Hemodynamic complications following DMED administration are well-documented in the literature. As it is a highly selective alpha-2 adrenergic agonist, intraoperative bradycardia and hypotension occur frequently in clinical settings[7]. Bradycardia occurs because of a combination of decreased central sympathetic output with increased parasympathetic output and concomitant decreased release of norepinephrine. Hammer et al[8] reported that DMED significantly depresses the sinus and atrioventricular nodal functions, resulting in bradycardia, as evidenced by a cardiac electrophysiology study in pediatric patients. DMED also reduces plasma catecholamine concentrations in a dose-dependent manner[9]. Consequently, administration of a higher dose of DMED decreases the HR, cardiac output, and stroke volume; however, critical hemodynamic deterioration is rare in perioperative settings.

There have been several reports of severe bradycardia with or without asystole related to DMED under general anesthesia[10,11] in pediatric[8], the elderly, and chronically ill patients[5]. Moreover, underlying cardiac arrhythmias, such as conduction disorders[12,13] and concurrent parasympathetic activation by spinal anesthesia[13], could contribute to their development. In the first case reported here, the patient was young and healthy, except for the presence of non-symptomatic sinus bradycardia (which could indicate a higher vagal tone). High vagal tone may contribute to the development of severe bradycardia following DMED administration at a conventional dosage and infusion rate. Another possible etiology may be the Bezold-Jarisch reflex, which is the proposed mechanism for bradycardia and/or hypotension observed in patients undergoing shoulder surgery in the sitting position after interscalene BPB[14]. The Bezold-Jarisch reflex, a form of vasovagal reflex, includes venous pooling in the sitting position and hypercontractility of the empty heart reinforced by exogenous perineural epinephrine. This results in a vagal-mediated arterial vasodilation and bradycardia. Although the patient was placed in the supine position during the event, possible regional hemodynamic alteration, such as arterial vasodilation induced by BPB and perineurally administered epinephrine (approximately 150 μg), combined with the sympatholytic effect of DMED may have led to severe bradycardia in this young and healthy adult. Further studies are required to identify the possible mechanisms underlying this phenomenon.

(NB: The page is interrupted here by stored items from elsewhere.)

(** ** Every call of the client *)

Lemma LibClient_new_path path timeout c :
  LibClient_new path timeout = Ok c -> lc_path c = path /\ Z.of_nat (length path) <= MAX_TEXT_BYTES /\
  connect_path_ok path = true.
Proof using.
  unfold LibClient_new, connect_path_ok. intros Hc.
  destruct (bool_decide (path = [])), (Z.leb_spec 108 (Z.of_nat (length path))), (existsb _ path); try done.
  destruct (client_timeout_ms timeout); [|done]. injection Hc as <-. unfold MAX_TEXT_BYTES. by split_and!; [|lia|].
Qed.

In case 2, the patient specifically received half of the recommended loading dose (0.5 μg/kg) and at a reduced infusion rate (3 μg/kg/h) of DMED to accommodate an underlying cardiovascular disease. Nevertheless, BP abruptly decreased by 50%, and the patient showed signs of brain hypoperfusion. The patient was receiving multiple drugs, including BB, CCB, and ARNI, although some were discontinued one day before surgery. The patient may have been dehydrated for the therapeutic purposes of congestive heart failure. Consequently, the sympatholytic action of DMED, in addition to the underlying cardiovascular disease with medications and hypovolemia, could have potentiated myocardial depression and vasodilatation, leading to refractory hypotension. Refractory hypotension was sustained for over 6 h after receiving the initial loading dose (0.5 μg/kg). The elimination half-life of DMED is 2-4 h; however, DMED clearance decreases with increasing age and decreasing cardiac output[15]. A dose of 0.5 μg/kg of DMED could not induce an appropriate level of sedation in case 2. This suggests that the pharmacological effects of DMED may be more intense and longer in the cardiovascular system than that in the central nervous system.

CONCLUSION

DMED-associated profound bradycardia can occur even in healthy individuals receiving the conventional regimen under BPB. The use of DMED in patients with decreased cardiac function can potentially lead to refractory hypotension without apparent bradycardia.